Having the opportunity to do procedural skills has been one of the more exciting aspects of this year. This is the classic hands-on stuff we’ve been dreaming of for years. I would say one of the most fun skills to do is venepuncture because taking blood is such a thrilling concept. It’s almost always a challenge so it’s satisfying when you get it, and when you don’t, you can comfort yourself with the knowledge that you’re only in third year.

The last point I wanted to make in this section was about being grilled by consultants…

This one is a sticky one. In all my experiences so far, I really don’t think it’s been that bad. This was one of the things I was dreading coming into third year, but I believe the idea of it is scarier than being in practice and experiencing it. All the doctors that I’ve been grilled by have been very friendly and not made me feel ashamed if I don’t know something, which is all I can really ask for.
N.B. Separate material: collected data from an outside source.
(* ===== verification/LinearBarcode.v ===== *)
(** * Linear barcodes ([crates/barcodes/src/lib.rs])

    Code 128-B, GS1-128 and UPC-A: from the text to the widths of bars and
    spaces. The readers at the end ([scan_code128], [scan_gs1_128],
    [scan_upc_a]) are specifications: they read the bars of a label back, so
    that the theorems can say that what is printed is what was asked for. *)

From S2P Require Import Prelude.
From S2P Require Import RustStr.

Inductive BarcodeError :=
| EmptyBarcode
| UnsupportedKind (kind : rstr)
| UnsupportedCharacter (ch : Z)
| InvalidLength (kind expected : string)
| InvalidChecksum (kind : string)
| InvalidGs1Ai (ai : rstr)
| DataTooLong (max_bytes : Z).

Inductive BarcodeKind := Code128 | Gs1_128 | UpcA | Qr.

Definition one_of (value : rstr) (names : list string) : bool :=
  existsb (fun name => bool_decide (value = lit name)) names.

Definition BarcodeKind_parse (value : rstr) : result BarcodeKind BarcodeError :=
  let other := to_ascii_lowercase <$> trim value in
  if one_of other ["code128"; "code-128"; "128"] then Ok Code128
  else if one_of other ["gs1-128"; "gs1128"; "gs1_128"; "ucc128"; "ucc-128"] then Ok Gs1_128
  else if one_of other ["upc-a"; "upca"; "upc"] then Ok UpcA
  else if one_of other ["qr"; "qrcode"; "qr-code"] then Ok Qr
  else Err (UnsupportedKind other).

Record Module_ := MkModule {
  black : bool;
  width : Z;
}.

#[global] Instance Module_eq_dec : EqDecision Module_.
Proof. solve_decision. Defined.

Definition total_modules (modules : list Module_) : Z := u32_wrap (zsum (width <$> modules)).

(** ** Tables *)

Definition CODE128_PATTERNS : list string :=
  ["212222"; "222122"; "222221"; "121223"; "121322"; "131222"; "122213"; "122312";
   "132212"; "221213"; "221312"; "231212"; "112232"; "122132"; "122231"; "113222";
   "123122"; "123221"; "223211"; "221132"; "221231"; "213212"; "223112"; "312131";
   "311222"; "321122"; "321221"; "312212"; "322112"; "322211"; "212123"; "212321";
   "232121"; "111323"; "131123"; "131321"; "112313"; "132113"; "132311"; "211313";
   "231113"; "231311"; "112133"; "112331"; "132131"; "113123"; "113321"; "133121";
   "313121"; "211331"; "231131"; "213113"; "213311"; "213131"; "311123"; "311321";
   "331121"; "312113"; "312311"; "332111"; "314111"; "221411"; "431111"; "111224";
   "111422"; "121124"; "121421"; "141122"; "141221"; "112214"; "112412"; "122114";
   "122411"; "142112"; "142211"; "241211"; "221114"; "413111"; "241112"; "134111";
   "111242"; "121142"; "121241"; "114212"; "124112"; "124211"; "411212"; "421112";
   "421211"; "212141"; "214121"; "412121"; "111143"; "111341"; "131141"; "114113";
   "114311"; "411113"; "411311"; "113141"; "114131"; "311141"; "411131"; "211412";
   "211214"; "211232"; "2331112"].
On that note, I also feel a lot more comfortable saying I don’t know now. Something about the challenges we’ve faced this year has made me a little bit less worried about being honest.

However, the one point at which it really is hard being grilled by doctors is when you truly have no clue what’s going on. Normally you can wing it in most cases, slip in a cheeky FBC if they ask what investigations you want to do next or go for a safe imaging option (X-ray, CT, ultrasound, etc.) but when they’re asking very specific questions about a niche disease you’ve not even seen on those medicine-related Instagram pages, you know you’re screwed. Still, honesty is the best policy and it’s okay to not know the answer!

Forms

Now, I’m not sure how other medical schools measure attainment in clinical years, but at Manchester we have a set number of forms to fill out per block, on patient assessments, physical examinations, clinical experiences and procedural skills. Some of them need to be signed off by clinicians who watch you while you do certain things and sign you off and give you feedback to improve, while others you can fill out yourself.
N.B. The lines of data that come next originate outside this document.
(** After an accepted command its record answers it. *)
Lemma run_command_answers {Rows} ctx op s enc p (work : Rows → _) db db' r :
  PreparedCommand_new ctx op s (Some enc) = Ok p → schema_result s ≠ 0 →
  positive_transactions work → run_command p work db = Ok (db', r) → answers db'.1 p r.
Proof.
  intros (Hhash & Hactor & _ & Hs)%prepared_fields Hv Hpos H.
  apply run_command_inv in H as [[Hrep ->]|(t & json & _ & Hwork & Hjson & _ & _ & Hins)].
  - unfold replayed in Hrep. apply rbind_ok in Hrep as ([row|] & Hload & Hrep); [|done].
    exists row. split; [by apply load_stored_row|]. split; [done|].
    destruct (resolve_replay p row); cbn in Hrep; by simplify_eq.
  - assert (Hrow : db'.1 !! record_key p = Some (MkStored (request_hash p) json (actor_id p)
      (schema_result (schema p)) t)) by (rewrite Hins; apply lookup_insert_eq).
    eexists. split; [exact Hrow|]. split.
    + unfold load_stored_result. rewrite Hrow. cbn [stored_request_hash].
      rewrite Hhash, digest_is_hex. cbn [rbind]. unfold from_persisted.
      cbn [stored_result_schema_version stored_inventory_transaction_id].
      rewrite Hs, (proj2 (Z.eqb_neq _ _) Hv). cbn [negb].
      destruct t as [t|]; cbn [from_option]; [|done].
      apply Hpos in Hwork. by rewrite (proj2 (Z.leb_gt _ _)).
    + unfold resolve_replay. cbn. rewrite Z.eqb_refl, bool_decide_true, Z.eqb_refl by done. cbn.
      by rewrite (json_roundtrip r json).
Qed.

Lemma answers_mono records records' p r : records ⊆ records' → answers records p r → answers records' p r.
Proof.
  intros Hsub (row & Hrow & Hload & Hres).
  assert (Hrow' : records' !! record_key p = Some row) by exact (lookup_weaken _ _ _ _ Hrow Hsub).
  exists row. split; [done|]. split; [|done].
  unfold load_stored_result in *. by rewrite Hrow'; rewrite Hrow in Hload.
Qed.

(** C26. A command takes effect at most once: after it has been accepted, and
    whatever other commands are accepted later, sending the same request under
    the same key again changes nothing and answers with the first result. *)
Theorem command_effect_once {Rows} ctx op s enc p (work work' : Rows → _) db1 db1' db2 r :
  PreparedCommand_new ctx op s (Some enc) = Ok p → schema_result s ≠ 0 →
  positive_transactions work → run_command p work db1 = Ok (db1', r) →
  rtc command_step db1' db2 → run_command p work' db2 = Ok (db2, r).
Proof.
  intros Hp Hv Hpos Hrun Hlater.
  pose proof (run_command_answers _ _ _ _ _ _ _ _ _ Hp Hv Hpos Hrun) as Hans.
  apply command_steps_grow in Hlater.
  destruct (answers_mono _ _ _ _ Hlater Hans) as (row & _ & Hload & Hres).
  unfold run_command, replayed. rewrite Hload. cbn [rbind]. by rewrite Hres.
Qed.

(** A key is never answered with another request's result: once a key has
    been used, a request with the same tenant, operation and key that differs in
    its actor, its schema version or its body is refused as a reuse of the key,
    provided the digest does not collide on the two requests. *)
Theorem key_reuse_refused {Rows} ctx op s enc ctx' op' s' enc' p p' (work work' : Rows → _)
    db1 db1' db2 r :
  PreparedCommand_new ctx op s (Some enc) = Ok p →
  PreparedCommand_new ctx' op' s' (Some enc') = Ok p' →
  request_in_range (ctx_actor_id ctx) op s → request_in_range (ctx_actor_id ctx') op' s' →
  (digest (request_preimage (ctx_actor_id ctx) op s enc) =
   digest (request_preimage (ctx_actor_id ctx') op' s' enc') →
   request_preimage (ctx_actor_id ctx) op s enc = request_preimage (ctx_actor_id ctx') op' s' enc') →
  (ctx_actor_id ctx, schema_request s, enc) ≠ (ctx_actor_id ctx', schema_request s', enc') →
  record_key p' = record_key p → schema_result s ≠ 0 → positive_transactions work →
  run_command p work db1 = Ok (db1', r) → rtc command_step db1' db2 →
  run_command p' work' db2 = Err IdempotencyKeyReused.
Proof.
  intros Hp Hp' Hr Hr' Hcoll Hne Hkey Hv Hpos Hrun Hlater.
  pose proof (run_command_answers _ _ _ _ _ _ _ _ _ Hp Hv Hpos Hrun) as Hans.
  apply command_steps_grow in Hlater.
  destruct (answers_mono _ _ _ _ Hlater Hans) as (row & _ & Hload & Hres).
  assert (Hload' : load_stored_result db2.1 p' = Ok (Some row))
    by (unfold load_stored_result in *; by rewrite Hkey).
  assert (Hrow : stored_request_hash row = request_hash p).
  { unfold resolve_replay in Hres. destruct (_ || _) eqn:E in Hres; [done|]. by bool_to_prop. }
  unfold run_command, replayed. rewrite Hload'. cbn [rbind].
  unfold resolve_replay. destruct (_ || _) eqn:E; [done|]. exfalso. bool_to_prop.
  apply prepared_fields in Hp as (Hh & _), Hp' as (Hh' & _).
  assert (Hpre : request_preimage (ctx_actor_id ctx) op s enc =
    request_preimage (ctx_actor_id ctx') op' s' enc') by (apply Hcoll; congruence).
  apply request_preimage_inj in Hpre as (? & _ & ? & ?); [|done..]. apply Hne. congruence.
Qed.
End commands.

(** ** Witnesses *)

(** A concrete digest of 64 digits and a trivial codec. *)
Definition sample_digest (b : list Z) : rstr :=
  (fun x => 48 + x mod 10) <$> take 64 (reverse b ++ replicate 64 0).

Lemma sample_digest_is_hex b :
  CommandRequestHash_from_stored (sample_digest b) = Ok (sample_digest b).
Proof.
  unfold CommandRequestHash_from_stored, str_len.
  assert (Hascii : ∀ s, Forall (fun c => 48 ≤ c ≤ 57) s → as_bytes s = s).
  { induction 1 as [|c s Hc _ IH]; [done|]. unfold as_bytes in *. cbn. rewrite IH.
    unfold utf8_char. by rewrite (proj2 (Z.ltb_lt _ _)) by lia. }
  assert (Hd : Forall (fun c => 48 ≤ c ≤ 57) (sample_digest b)).
  { apply Forall_fmap, Forall_forall. intros x _. cbn. pose proof (Z.mod_pos_bound x 10). lia. }
  rewrite Hascii by done.
  assert (length (sample_digest b) = 64%nat) as ->.
  { unfold sample_digest. rewrite length_fmap, length_take, length_app, length_replicate. lia. }
  assert (forallb is_ascii_hexdigit (sample_digest b) = true) as ->; [|done].
  apply forallb_forall. intros c Hc%list_elem_of_In. rewrite Forall_forall in Hd.
  specialize (Hd c Hc). unfold is_ascii_hexdigit, is_ascii_digit.
  by rewrite !(proj2 (Z.leb_le _ _)) by lia.
Qed.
This year, forms are formative (i.e., they do not need to be completed in order to let you progress to next year) due to the pandemic making it more difficult to see patients, but obviously you need to show that you’re still achieving things and trying skills. Even despite all that, it can still be stressful trying to fill forms out and find the right people who can sign you off, which is less of a problem at the big base hospitals but can be more difficult at District Generals.

Also, I’m sure this is not just my experience, but with forms I feel like I can get a bit of tunnel vision. Sometimes I start prioritising signs offs more than the actual experiences so I’ll spend all my time trying to get one thing signed off, while simultaneously shunning three other good opportunities that I don’t necessarily need signed but would be good anyways. It’s not a major concern honestly, and I’m glad forms are formative this year, so there’s no worry with certain blocks where there’s less of a chance to get things signed off.

Travel and Commuting

Me and my car have become very accustomed to each other this year. We’ve conquered motorways together, multiple dark nights driving home from the hospital and sticky parking situations.
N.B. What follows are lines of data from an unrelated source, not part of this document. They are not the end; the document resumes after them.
Definition mark_failed (now : Z) (failure : FailOutboxEvent) (db : DeliveryDb) :
    result (DeliveryDb * bool) PersistenceError :=
  let? _ := bounded_text (failed_worker_id failure) "worker ID" 200 in
  let? _ := bounded_text (failure_error failure) "delivery error" 4000 in
  if failure_retry_after_seconds failure <? 0
  then Err (InvalidInput "outbox retry delay cannot be negative")
  else if failure_max_attempts failure <=? 0
  then Err (InvalidInput "outbox maximum attempts must be positive")
  else
    let event_id := failed_event_id failure in
    let target := held_row now event_id (failed_worker_id failure)
                    (failed_claim_version failure) db in
    let updated := match target with
                   | Some r => <[event_id := failed_row now failure r]> (rows db)
                   | None => rows db
                   end in
    let outcome_ := failure_outcome failure target in
    let retry_after := if bool_decide (outcome_ = RetryScheduled)
                       then Some (failure_retry_after_seconds failure) else None in
    let '(recorded, journal_rows) :=
      record_delivery_result now event_id (failed_worker_id failure)
        (failed_claim_version failure) outcome_ (Some (trim (failure_error failure)))
        retry_after db in
    if bool_decide (is_Some target) && negb (journal_rows =? 1)
    then Err (InvalidData "failed event is missing its delivery attempt result")
    else Ok (with_rows db updated recorded, bool_decide (is_Some target)).

(** ** Dead letters *)

(** The guards that replay and discard share. *)
Definition dead_letter_at (expected_replay_count : Z) (r : DeliveryRow) : bool :=
  (replay_count r =? expected_replay_count)
  && bool_decide (is_Some (dead_lettered_at r)) && bool_decide (is_Some (last_error r))
  && bool_decide (published_at r = None) && bool_decide (discarded_at r = None)
  && bool_decide (claimed_at r = None).

Definition replayed_row (now : Z) (r : DeliveryRow) : DeliveryRow :=
  MkRow (row_id r) (envelope r) now None None None (claim_version r) 0 None None
    (replay_count r + 1) (discarded_at r) (discard_reason r) (discarded_by_user_id r)
    (published_at r).

Definition replay_dead_letter (now event_id user_id expected_replay_count : Z)
    (db : DeliveryDb) : result (DeliveryDb * bool) PersistenceError :=
  if (event_id <=? 0) || (user_id <=? 0) || (expected_replay_count <? 0)
  then Err (InvalidInput "dead-letter replay identity and expected generation are invalid")
  else
    match rows db !! event_id with
    | None => Ok (db, false)
    | Some r =>
        if dead_letter_at expected_replay_count r then
          if i32_max <=? replay_count r then Err (Database "integer out of range")
          else
            let evidence := MkReplay event_id (replay_count r) (replay_count r + 1) (attempts r)
                              (last_error r) user_id now in
            Ok (MkDb (outbox db) (<[event_id := replayed_row now r]> (rows db)) (next_row_id db)
                  (journal db) (results db) (replays db ++ [evidence]) (discards db), true)
        else Ok (db, false)
    end.

Definition discarded_row (now : Z) (reason : rstr) (user_id : Z) (r : DeliveryRow) : DeliveryRow :=
  MkRow (row_id r) (envelope r) (available_at r) (claimed_at r) (claimed_by r)
    (lease_expires_at r) (claim_version r) (attempts r) (last_error r) (dead_lettered_at r)
    (replay_count r) (Some now) (Some reason) (Some user_id) (published_at r).

Definition discard_dead_letter (now event_id user_id expected_replay_count : Z) (reason : rstr)
    (db : DeliveryDb) : result (DeliveryDb * bool) PersistenceError :=
  let? _ := bounded_text reason "discard reason" 1000 in
  if negb (bool_decide (trim reason = reason)) || existsb is_control reason
  then Err (InvalidInput "discard reason must be trimmed and control-free")
  else if (event_id <=? 0) || (user_id <=? 0) || (expected_replay_count <? 0)
  then Err (InvalidInput "dead-letter discard identity and expected generation are invalid")
  else
    match rows db !! event_id with
    | None => Ok (db, false)
    | Some r =>
        if dead_letter_at expected_replay_count r then
          let evidence := MkDiscard event_id (replay_count r) (attempts r) (last_error r) reason
                            user_id now in
          Ok (MkDb (outbox db) (<[event_id := discarded_row now reason user_id r]> (rows db))
                (next_row_id db) (journal db) (results db) (replays db)
                (discards db ++ [evidence]), true)
        else Ok (db, false)
    end.

(** ** [purge_published] *)

(** [COALESCE(published_at, discarded_at)]. *)
Definition finished_at (r : DeliveryRow) : option Z :=
  match published_at r with Some t => Some t | None => discarded_at r end.

Definition expired (now : Z) (locked : gset Z) (retention_seconds batch_size : Z)
    (rs : gmap Z DeliveryRow) : list DeliveryRow :=
  take (Z.to_nat batch_size)
    (sort_by (fun r1 r2 =>
         then_with (Z.compare (default 0 (finished_at r1)) (default 0 (finished_at r2)))
           (Z.compare (row_id r1) (row_id r2)))
       (List.filter (fun r =>
            match finished_at r with
            | Some t => t <=? now - seconds retention_seconds
            | None => false
            end && negb (bool_decide (row_id r ∈ locked))) (table_rows rs))).

Definition purge_published (now : Z) (locked : gset Z) (retention_seconds batch_size : Z)
    (db : DeliveryDb) : result (DeliveryDb * Z) PersistenceError :=
  if retention_seconds <? 0
  then Err (InvalidInput "outbox retention period cannot be negative")
  else if negb ((1 <=? batch_size) && (batch_size <=? 10000))
  then Err (InvalidInput "outbox purge batch size must be between 1 and 10000")
  else
    let gone := row_id <$> expired now locked retention_seconds batch_size (rows db) in
    Ok (with_rows db (foldr delete (rows db) gone) (results db), Z.of_nat (length gone)).

(** ** Histories: accepted calls of any worker and operator, while time passes *)

Inductive delivery_step : DeliveryDb * Z → DeliveryDb * Z → Prop :=
| step_enqueue db t now event db' id :
    t ≤ now → enqueue_event now event db = Ok (db', id) → delivery_step (db, t) (db', now)
| step_claim db t now locked worker publisher batch lease db' claimed :
    t ≤ now → claim_events now locked worker publisher batch lease db = Ok (db', claimed) →
    delivery_step (db, t) (db', now)
| step_published db t now event_id worker version db' b :
    t ≤ now → mark_published now event_id worker version db = Ok (db', b) →
    delivery_step (db, t) (db', now)
| step_failed db t now failure db' b :
    t ≤ now → mark_failed now failure db = Ok (db', b) → delivery_step (db, t) (db', now)
| step_replay db t now event_id user expected db' b :
    t ≤ now → replay_dead_letter now event_id user expected db = Ok (db', b) →
    delivery_step (db, t) (db', now)
| step_discard db t now event_id user expected reason db' b :
    t ≤ now → discard_dead_letter now event_id user expected reason db = Ok (db', b) →
    delivery_step (db, t) (db', now)
| step_purge db t now locked retention batch db' n :
    t ≤ now → purge_published now locked retention batch db = Ok (db', n) →
    delivery_step (db, t) (db', now).

(** ** The invariant *)

Definition open_row (r : DeliveryRow) : Prop := published_at r = None ∧ discarded_at r = None.

(** The columns of one row agree (the checks of the table). *)
Record row_ok (now : Z) (db : DeliveryDb) (id : Z) (r : DeliveryRow) : Prop := {
  row_id_ok : row_id r = id;
  row_id_bound : 0 < id < next_row_id db;
  row_version_ok : 0 ≤ claim_version r ∧ 0 ≤ replay_count r;
  row_claim_columns : is_Some (claimed_at r) ↔ is_Some (lease_expires_at r);
  row_claim_holder : is_Some (claimed_at r) ↔ is_Some (claimed_by r);
  row_finished_unclaimed : ¬ open_row r → claimed_at r = None;
  row_dead_unclaimed : is_Some (dead_lettered_at r) → claimed_at r = None;
  row_dead_error : is_Some (dead_lettered_at r) → is_Some (last_error r);
  (** a running claim is journalled under its holder *)
  row_claim_logged : ∀ w, claimed_by r = Some w → 0 < claim_version r ∧
    ∃ a, journal db !! (id, claim_version r) = Some a ∧ attempt_worker_id a = w;
  (** a result for the running claim was recorded after the lease ran out *)
  row_result_expired : ∀ l, lease_expires_at r = Some l →
    is_Some (results db !! (id, claim_version r)) → l ≤ now;
  row_published_logged : is_Some (published_at r) ↔
    ∃ v x, results db !! (id, v) = Some x ∧ outcome x = Published;
}.

(** The open events of an ordering key are the last ones enqueued under it, and
    only the first of them has been worked on. *)
Definition key_ok (db : DeliveryDb) (k : rstr) : Prop :=
  ∃ m, 0 ≤ m ≤ default 0 (last_sequence (outbox db) !! k) ∧
    (∀ s, m < s ≤ default 0 (last_sequence (outbox db) !! k) ↔
          ∃ id r, rows db !! id = Some r ∧ row_key r = k ∧ row_sequence r = s ∧ open_row r) ∧
    (∀ id r, rows db !! id = Some r → row_key r = k → open_row r →
       is_Some (claimed_at r) ∨ is_Some (dead_lettered_at r) → row_sequence r = m + 1).

Record delivery_ok (now : Z) (db : DeliveryDb) : Prop := {
  next_id_ok : 0 < next_row_id db;
  rows_ok : ∀ id r, rows db !! id = Some r → row_ok now db id r;
  keys_ok : ∀ k, key_ok db k;
  sequences_ok : ∀ id r, rows db !! id = Some r →
    1 ≤ row_sequence r ≤ default 0 (last_sequence (outbox db) !! row_key r);
  sequences_inj : ∀ i j r s, rows db !! i = Some r → rows db !! j = Some s →
    row_key r = row_key s → row_sequence r = row_sequence s → i = j;
  journal_versions : ∀ id v a, journal db !! (id, v) = Some a →
    id < next_row_id db ∧ ∀ r, rows db !! id = Some r → 1 ≤ v ≤ claim_version r;
  results_logged : ∀ id v x, results db !! (id, v) = Some x → is_Some (journal db !! (id, v));
  published_once : ∀ id v1 v2 x1 x2, results db !! (id, v1) = Some x1 →
    results db !! (id, v2) = Some x2 → outcome x1 = Published → outcome x2 = Published → v1 = v2;
}.
End delivery.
I’ve been very blessed this year that I have a car and I can get to hospitals quickly and easily. I also think I’ve been quite lucky with the placements I’ve gotten because they’ve not been too far from me and it hasn’t taken me too long to get around. I was commuting for much longer during preclinical years because it took me just over an hour to get to university from my house and that really did have an effect of my university experience. Overall, this has been a huge plus for me this year, and it’s only hit me recently how drained the commuting was making me these past two years.


I’ve rambled on enough for today, I think. I’m excited to be back on the blog and I hope to be posting a little bit more regularly once again in the new year. Life really just has the habit of getting in the way.

How has this academic year been for you so far? What has changed and what are your thoughts on the changes?